═══ DATASET ═══

(* ===== verification/Cluster.v ===== *)
(** bigmachine.go and system.go: a bigmachine instance B - the machines it
    knows, starting and dialing machines, their parameters, shutdown, the
    entry points run and Init, and the merged profile index.

    Machines are named by their index in a heap, as pointers in the code; the
    system that launches them is a parameter. *)
From S2P Require Import Prelude Errors GoStrings.
Local Open Scope string_scope.
Local Open Scope list_scope.

Definition RpcPrefix : string := "/bigrpc/".

(** Service instances are opaque handles. *)
Definition iface := nat.

(** The fields of a Machine this file reads and writes; [tailDone] is [None]
    for a nil channel, and otherwise the channel's name. *)
Record Machine := {
  Addr : string;
  owner : bool;
  services : gmap string iface;
  environ : list string;
  tailDone : option nat;
  started : bool
}.

(** Machine parameters. *)
Inductive Param :=
| Services (s : gmap string iface)
| Environ (e : list string).

(** Param.applyParam *)
Definition applyParam (p : Param) (m : Machine) : Machine :=
  match p with
  | Services s =>
      {| Addr := Addr m; owner := owner m; services := s ∪ services m; environ := environ m;
         tailDone := tailDone m; started := started m |}
  | Environ e =>
      {| Addr := Addr m; owner := owner m; services := services m; environ := environ m ++ e;
         tailDone := tailDone m; started := started m |}
  end.

(** B, with the heap of machines and the goroutines of Dial that still wait
    for their machine to stop. *)
Record B := {
  heap : list Machine;
  machines : gmap string nat;
  reapers : gset nat;
  next_chan : nat
}.

Definition new_B : B := {| heap := []; machines := ∅; reapers := ∅; next_chan := 0 |}.

Section cluster.
Context {EL : ErrorsLib}.

(** B.Dial: the critical section. *)
Definition Dial (addr : string) (b : B) : nat * B :=
  match machines b !! addr with
  | Some m => (m, b)
  | None =>
      let m := length (heap b) in
      (m, {| heap := heap b ++ [{| Addr := addr; owner := false; services := ∅; environ := [];
                                   tailDone := None; started := true |}];
             machines := <[addr := m]> (machines b);
             reapers := {[ m ]} ∪ reapers b;
             next_chan := next_chan b |})
  end.

(** The end of the goroutine Dial starts, once machine [m] has stopped. *)
Definition reap (m : nat) (b : B) : B :=
  match heap b !! m with
  | None => b
  | Some mach =>
      {| heap := heap b; machines := delete (Addr mach) (machines b);
         reapers := reapers b ∖ {[ m ]}; next_chan := next_chan b |}
  end.

(** What Start does to one machine of the system, with its channel. *)
Definition own (params : list Param) (chan : nat) (m : Machine) : Machine :=
  let m := foldl (fun m p => applyParam p m) m params in
  {| Addr := Addr m; owner := true; services := services m; environ := environ m;
     tailDone := Some chan; started := true |}.

(** The loop of B.Start over the machines the system returned: it stops with
    an error at the first machine without services. *)
Fixpoint start_machines (params : list Param) (ms : list Machine) (b : B) :
    result error (list nat) * B :=
  match ms with
  | [] => (Ok [], b)
  | m :: ms =>
      let m' := foldl (fun m p => applyParam p m) m params in
      if decide (services m' = ∅) then (Err (E [AKind Invalid; AMsg "no services provided"]), b)
      else
        let i := length (heap b) in
        let b := {| heap := heap b ++ [own params (next_chan b) m];
                    machines := <[Addr m := i]> (machines b);
                    reapers := reapers b; next_chan := S (next_chan b) |} in
        let '(r, b) := start_machines params ms b in
        (match r with Ok l => Ok (i :: l) | Err e => Err e end, b)
  end.

(** B.Start, given what system.Start returned. *)
Definition Start (launched : result error (list Machine)) (params : list Param) (b : B) :
    result error (list nat) * B :=
  match launched with
  | Err e => (Err e, b)
  | Ok [] => (Err (E [AKind Unavailable; AMsg "no machines started"]), b)
  | Ok ms => start_machines params ms b
  end.

(** B.Machines: a snapshot, in the order of the map. *)
Definition Machines (b : B) : list nat := (map_to_list (machines b)).*2.

(** ** Shutdown *)

(** What shutdownAllMachines does: a best-effort Shutdown call to every
    machine, and then for each machine a goroutine that waits for its logs to
    be drained ([drained c]: when the channel is closed, if ever) or for the
    timeout.  The result is the calls made and the time waited. *)
Definition wait_for_logs (drained : nat -> option Z) (duration : Z) (m : Machine) : Z :=
  match tailDone m with
  | None => duration
  | Some c => match drained c with
              | Some t => Z.min t duration
              | None => duration
              end
  end.

Definition shutdownAllMachines (drained : nat -> option Z) (duration : Z) (ms : list Machine) :
    list string * Z :=
  (Addr <$> ms, foldr Z.max 0%Z (wait_for_logs drained duration <$> ms)).

(** B.Shutdown: 20 seconds, over the machines known; then the system shuts
    down. *)
Definition Shutdown {S : Type} (system_Shutdown : S -> S) (drained : nat -> option Z) (b : B) (s : S) :
    list string * Z * S :=
  let r := shutdownAllMachines drained (20 * 1000000000) (omap (fun i => heap b !! i) (Machines b)) in
  (r.1, r.2, system_Shutdown s).

(** ** Entry points *)

(** B.run: what it does in order, and how it ends.  The answers are the mode,
    and the results of system.Init, of the registration and of maybeInit. *)
Inductive run_action :=
| RInit | RNewClient | RRunning | RNewServer | RStartSupervisor | RRegister | RSupInit | RHandle
| RListen | RMain.
Inductive run_end := Returned (driver : bool) | Fatal (msg : string).
(* ===== verification/Profile.v ===== *)
(** profile.go: collecting a profile from one machine or from all machines of a
    B and writing it, as text one after the other or merged by package pprof,
    which is a parameter. *)
From S2P Require Import Prelude Errors GoStrings Wire MachineState Supervisor Filebuf.
From stdpp Require Import sorting.
From Stdlib Require Import Ascii.
Local Open Scope string_scope.
Local Open Scope list_scope.

#[local] Arguments String.append !_ _ / : simpl nomatch.

(** ** Definitions *)

(** The fields of profiler, without the B. *)
Record profiler := {
  which : string;
  addr : string;
  sec : Z;
  debug : Z;
  gc : bool
}.

(** profiler.ContentType *)
Definition ContentType (p : profiler) : string :=
  if decide (0 < debug p /\ which p <> "profile")%Z then "text/plain; charset=utf-8"
  else "application/octet-stream".

(** getProfile: the call it makes. *)
Inductive profile_call :=
| CallCPUProfile (dur : Z)
| CallProfile (name : string) (debug : Z) (gc : bool).

Definition getProfile (p : profiler) : profile_call :=
  if decide (which p = "profile") then CallCPUProfile (wrap64 (sec p * second))
  else CallProfile (which p) (debug p) (gc p).

Section profiles.
Context {EL : ErrorsLib}.

(** errNoProfiles is a type of its own, which the HTTP handler recognises. *)
Inductive perr := errNoProfiles (msg : string) | OtherErr (e : error).

(** profileHandler: the status of the reply to a failed Marshal. *)
Definition status_of (e : perr) : Z := match e with errNoProfiles _ => 404 | OtherErr _ => 500 end.

Definition failed (what : string) (e : error) : perr := OtherErr (Errors.New (what +:+ ": " +:+ Error e)).

(** A machine as the profiler sees it: its address, its state, the reply to the
    call of getProfile, and what the file system answers while it is buffered. *)
Record pmachine := {
  pm_Addr : string;
  pm_State : State;
  pm_fetch : profile_call -> result error (stream error);
  pm_buf : new_answers
}.

(** The variable profiles: a machine's entry is set to nil once it is closed. *)
Abbreviation profiles := (gmap nat (option FileBuf)).

(** The goroutine of one machine.  Each has its own entry of the map, so their
    order does not matter. *)
Definition collect_one (c : profile_call) (i : nat) (m : pmachine) (ps : profiles) (s : tempfs) :
    profiles * tempfs :=
  if decide (pm_State m <> Running) then (ps, s)
  else
    match pm_fetch m c with
    | Err _ => (ps, s)
    | Ok rc =>
        match Filebuf.New (pm_buf m) rc s with
        | (Err _, s) => (ps, s)
        | (Ok b, s) => (<[i := Some b]> ps, s)
        end
    end.

Fixpoint collect (c : profile_call) (i : nat) (ms : list pmachine) (ps : profiles) (s : tempfs) :
    profiles * tempfs :=
  match ms with
  | [] => (ps, s)
  | m :: ms => let '(ps, s) := collect_one c i m ps s in collect c (S i) ms ps s
  end.

(** Close a buffer and set its entry to nil; the error of Close is dropped. *)
Definition done_with (i : nat) (b : FileBuf) (ps : profiles) (s : tempfs) : profiles * tempfs :=
  (<[i := None]> ps, (Close None b s).2).

(** The text branch, over the machines in order; [room] says when writing the
    profile of a machine fails.  (The errors of the two Fprint calls are
    dropped by the code; here they do not fail.) *)
Fixpoint write_text (room : nat -> option (nat * error)) (ms : list (nat * string))
    (ps : profiles) (s : tempfs) (out : string) : option perr * profiles * tempfs * string :=
  match ms with
  | [] => (None, ps, s, out)
  | (i, a) :: ms =>
      match ps !! i with
      | Some (Some b) =>
          let '(data, err) := copy_to_file (room i) (buffer (fb_content b)) in
          let '(ps, s) := done_with i b ps s in
          let out := out +:+ a +:+ ":" +:+ String NEWLINE data in
          match err with
          | Some e => (Some (failed ("failed to append profile from " +:+ a) e), ps, s, out)
          | None => write_text room ms ps s (out +:+ String NEWLINE "")
          end
      | _ => write_text room ms ps s out
      end
  end.

(** Package pprof: profile.Parse, profile.Merge and Profile.Write. *)
Context {prof : Type}.
Variable Parse : string -> result error prof.
Variable Merge : list prof -> result error prof.
Variable Write : prof -> result error string.

(** The loop that parses, over the keys of the map in the order Go takes them. *)
Fixpoint parse_all (name : nat -> string) (order : list nat) (ps : profiles) (s : tempfs)
    (parsed : list prof) : result perr (list prof) * profiles * tempfs :=
  match order with
  | [] => (Ok parsed, ps, s)
  | i :: order =>
      match ps !! i with
      | Some (Some b) =>
          let '(ps, s) := done_with i b ps s in
          match Parse (fb_content b) with
          | Err e => (Err (failed ("failed to parse profile from " +:+ name i) e), ps, s)
          | Ok x => parse_all name order ps s (parsed ++ [x])
          end
      | _ => parse_all name order ps s parsed
      end
  end.

(** The deferred loop: what is still open is closed. *)
Definition cleanup (ps : profiles) (s : tempfs) : tempfs :=
  foldl (fun s x => match x.2 with Some b => (Close None b s).2 | None => s end) s (map_to_list ps).

(** sort.Slice by address. *)
Definition by_addr (x y : nat * string) : Prop := String.le x.2 y.2.

#[global] Instance by_addr_dec x y : Decision (by_addr x y).
Proof. unfold by_addr. apply _. Defined.

Definition sorted_machines (ms : list pmachine) : list (nat * string) :=
  merge_sort by_addr (imap (fun i m => (i, pm_Addr m)) ms).

(** Marshal for all machines: the error, the output, and the files left.  (What
    Profile.Write had written before it failed is not told.) *)
Definition Marshal_all (p : profiler) (ms : list pmachine) (room : nat -> option (nat * error))
    (order : list nat -> list nat) (s : tempfs) :
    option perr * string * tempfs :=
  let '(ps, s) := collect (getProfile p) 0 ms ∅ s in
  if decide (ps = ∅) then (Some (errNoProfiles "no profiles are available at this time"), "", cleanup ps s)
  else if decide (0 < debug p /\ which p <> "profiles")%Z then
    let '(err, ps, s, out) := write_text room (sorted_machines ms) ps s "" in
    (err, out, cleanup ps s)
  else
    let name i := default "" (pm_Addr <$> ms !! i) in
    match parse_all name (order (map_to_list ps).*1) ps s [] with
    | (Err e, ps, s) => (Some e, "", cleanup ps s)
    | (Ok parsed, ps, s) =>
        match Merge parsed with
        | Err e => (Some (failed "profile merge error" e), "", cleanup ps s)
        | Ok x =>
            match Write x with
            | Err e => (Some (failed "failed to write profile" e), "", cleanup ps s)
            | Ok out => (None, out, cleanup ps s)
            end
        end
    end.

(** Marshal for the machine at [addr]: its reply and the result of closing it. *)
Definition Marshal_one (p : profiler) (fetch : profile_call -> result error (stream error * option error))
    (room : option (nat * error)) : option perr * string :=
  match fetch (getProfile p) with
  | Err e => (Some (failed ("failed to collect " +:+ which p +:+ " profile") e), "")
  | Ok (rc, cerr) =>
      let '(data, err) := copy_to_file room rc in
      match err with
      | Some e => (Some (failed ("failed to write " +:+ which p +:+ " profile") e), data)
      | None => (OtherErr <$> cerr, data)
      end
  end.
End profiles.

(** ** The buffers *)

Section buffers.
Context {EL : ErrorsLib}.
Implicit Types ps : gmap nat (option FileBuf).

(** The file [f] belongs to a buffer that is still to be closed. *)
Definition owned ps (f : string) : Prop :=
  exists i b, ps !! i = Some (Some b) /\ fb_file b = Some f.

(** The files in use are those of the open buffers, apart from what there was
    before and the descriptors [L] left by failed calls of New. *)
Record inv (s0 : tempfs) (L : gset string) ps (s : tempfs) : Prop := {
  inv_tmp : forall f, f ∈ tmp s <-> f ∈ tmp s0 \/ owned ps f;
  inv_fds : forall f, f ∈ fds s <-> f ∈ fds s0 \/ f ∈ L \/ owned ps f;
  inv_new : forall f, owned ps f -> (f ∉ tmp s0) /\ (f ∉ fds s0) /\ (f ∉ L);
  inv_inj : forall i j b b' f, ps !! i = Some (Some b) -> ps !! j = Some (Some b') ->
    fb_file b = Some f -> fb_file b' = Some f -> i = j;
  inv_open : forall i b, ps !! i = Some (Some b) -> is_Some (fb_file b)
}.

Lemma owned_None i ps f b g :
  ps !! i = Some (Some b) -> fb_file b = Some g ->
  (forall j b', ps !! j = Some (Some b') -> fb_file b' = Some g -> j = i) ->
  owned (<[i := None]> ps) f <-> owned ps f /\ f <> g.
Proof.
  intros Hi Hg Hinj. split.
  - intros (j & b' & Hj & Hf). apply lookup_insert_Some in Hj as [[_ ?]|[Hne Hj]]; [done|].
    split; [by exists j, b'|]. intros ->. destruct Hne. symmetry. by eapply Hinj.
  - intros [(j & b' & Hj & Hf) Hne]. exists j, b'. split; [|done].
    rewrite lookup_insert_ne; [done|]. intros ->. congruence.
Qed.

Lemma inv_done_with s0 L i b ps s :
  inv s0 L ps s -> ps !! i = Some (Some b) ->
  let '(ps', s') := done_with i b ps s in inv s0 L ps' s'.
Proof.
  intros [H1 H2 H3 H4 H5] Hi. destruct (H5 i b Hi) as [g Hg].
  assert (Hown : forall f, owned (<[i := None]> ps) f <-> owned ps f /\ f <> g).
  { intros f. apply (owned_None i ps f b g Hi Hg). intros j b1 Hj Hf. by apply (H4 j i b1 b g). }
  assert (Hog : owned ps g) by (by exists i, b). destruct (H3 g Hog) as (G1 & G2 & G3).
  unfold done_with, Close. rewrite Hg. split; cbn [tmp fds snd fst].
  - intros f. rewrite Hown, elem_of_difference, elem_of_singleton, H1.
    destruct (decide (f = g)) as [->|]; naive_solver.
  - intros f. rewrite Hown, elem_of_difference, elem_of_singleton, H2.
    destruct (decide (f = g)) as [->|]; naive_solver.
  - intros f [Hf _]%Hown. auto.
  - intros j k b1 b2 f [[_ ?]|[_ Hj]]%lookup_insert_Some [[_ ?]|[_ Hk]]%lookup_insert_Some; try done.
    exact (H4 j k b1 b2 f Hj Hk).
  - intros j b1 [[_ ?]|[_ Hj]]%lookup_insert_Some; [done|]. eauto.
Qed.

(** Adding a buffer whose file is new. *)
Lemma buffer_insert_inv s0 L i f c ps s :
  inv s0 L ps s -> ps !! i = None -> f ∉ tmp s -> f ∉ fds s ->
  inv s0 L (<[i := Some {| fb_file := Some f; fb_content := c |}]> ps)
    {| tmp := {[ f ]} ∪ tmp s; fds := {[ f ]} ∪ fds s |}.
Proof.
  intros [H1 H2 H3 H4 H5] Hi Ht Hd. set (b := {| fb_file := Some f; fb_content := c |}).
  assert (Hown : forall g, owned (<[i := Some b]> ps) g <-> owned ps g \/ g = f).
  { intros g. split.
    - intros (j & b' & [[<- [= <-]]|[Hne Hj]]%lookup_insert_Some & Hg); [right; by injection Hg|].
      left. by exists j, b'.
    - intros [(j & b' & Hj & Hg)| ->]; [|exists i, b; by rewrite lookup_insert_eq].
      exists j, b'. split; [|done]. rewrite lookup_insert_ne; [done|]. intros ->. congruence. }
  assert (Hno : forall j b', ps !! j = Some (Some b') -> fb_file b' <> Some f).
  { intros j b' Hj Hf. apply Ht, H1. right. by exists j, b'. }
  split; cbn [tmp fds].
  - intros g. rewrite Hown, elem_of_union, elem_of_singleton, H1. naive_solver.
  - intros g. rewrite Hown, elem_of_union, elem_of_singleton, H2. naive_solver.
  - intros g [Hg| ->]%Hown; [auto|]. rewrite H1 in Ht. rewrite H2 in Hd. naive_solver.
  - intros j k b1 b2 g [[<- [= <-]]|[_ Hj]]%lookup_insert_Some [[<- [= <-]]|[_ Hk]]%lookup_insert_Some Hg1 Hg2;
      [done| | |by apply H4 with b1 b2 g].
    + simpl in Hg1. injection Hg1 as <-. by destruct (Hno k b2 Hk).
    + simpl in Hg2. injection Hg2 as <-. by destruct (Hno j b1 Hj).
  - intros j b1 [[_ [= <-]]|[_ Hj]]%lookup_insert_Some; [by eexists|eauto].
Qed.

(** The deferred loop closes everything that is left. *)
Lemma cleanup_list s0 L l ps s :
  inv s0 L ps s -> NoDup l.*1 -> (forall x, x ∈ l -> ps !! x.1 = Some x.2) ->
  (forall i b, ps !! i = Some (Some b) -> (i, Some b) ∈ l) ->
  let s' := foldl (fun s x => match x.2 with Some b => (Close None b s).2 | None => s end) s l in
  tmp s' = tmp s0 /\ fds s' = L ∪ fds s0.
Proof.
  revert ps s. induction l as [|[i [b|]] l IH]; intros ps s Hinv Hnd Hl Hall; cbn [foldl snd].
  - assert (Hno : forall f, ~ owned ps f).
    { intros f (i & b & Hi & _). by apply Hall, elem_of_nil in Hi. }
    destruct Hinv as [H1 H2 _ _ _]. split; apply set_eq; intros f.
    + rewrite H1. naive_solver.
    + rewrite elem_of_union, H2. naive_solver.
  - rewrite fmap_cons in Hnd. apply NoDup_cons in Hnd as [Hni Hnd].
    assert (Hi : ps !! i = Some (Some b)) by (apply (Hl (i, Some b)); by left).
    pose proof (inv_done_with s0 L i b ps s Hinv Hi) as Hinv'. unfold done_with in Hinv'.
    apply (IH (<[i := None]> ps)); [done|done| |].
    + intros x Hx. rewrite lookup_insert_ne; [apply Hl; by right|].
      intros ->. apply Hni. apply list_elem_of_fmap. by exists x.
    + intros j b' [[_ ?]|[Hne Hj]]%lookup_insert_Some; [done|].
      apply Hall, elem_of_cons in Hj as [[= -> _]|Hj]; done.
  - rewrite fmap_cons in Hnd. apply NoDup_cons in Hnd as [_ Hnd]. apply (IH ps); [done|done| |].
    + intros x Hx. apply Hl. by right.
    + intros j b' Hj. apply Hall, elem_of_cons in Hj as [?|Hj]; done.
Qed.

Lemma cleanup_leaves s0 L ps s :
  inv s0 L ps s -> tmp (cleanup ps s) = tmp s0 /\ fds (cleanup ps s) = L ∪ fds s0.
Proof.
  intros Hinv. apply (cleanup_list s0 L (map_to_list ps) ps s Hinv).
  - apply NoDup_fst_map_to_list.
  - intros [i x] Hx. by apply elem_of_map_to_list in Hx.
  - intros i b Hi. by apply elem_of_map_to_list.
Qed.
(** ** What is collected *)

(** The temporary file a machine's goroutine makes, if it comes that far. *)
Definition tempname (c : profile_call) (m : pmachine) : option string :=
  if decide (pm_State m <> Running) then None
  else match pm_fetch m c with
       | Err _ => None
       | Ok _ => match na_TempFile (pm_buf m) with Ok f => Some f | Err _ => None end
       end.

(** The profile it delivers. *)
Definition delivered (c : profile_call) (m : pmachine) : option string :=
  if decide (pm_State m <> Running) then None
  else match pm_fetch m c with
       | Err _ => None
       | Ok rc => match (Filebuf.New (pm_buf m) rc {| tmp := ∅; fds := ∅ |}).1 with
                  | Ok _ => Some (st_bytes rc)
                  | Err _ => None
                  end
       end.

═══

*WHAT TO WORK ON*. Respond with only the number of lines above that include the string "eauto".

*YOUR RESPONSE*. 2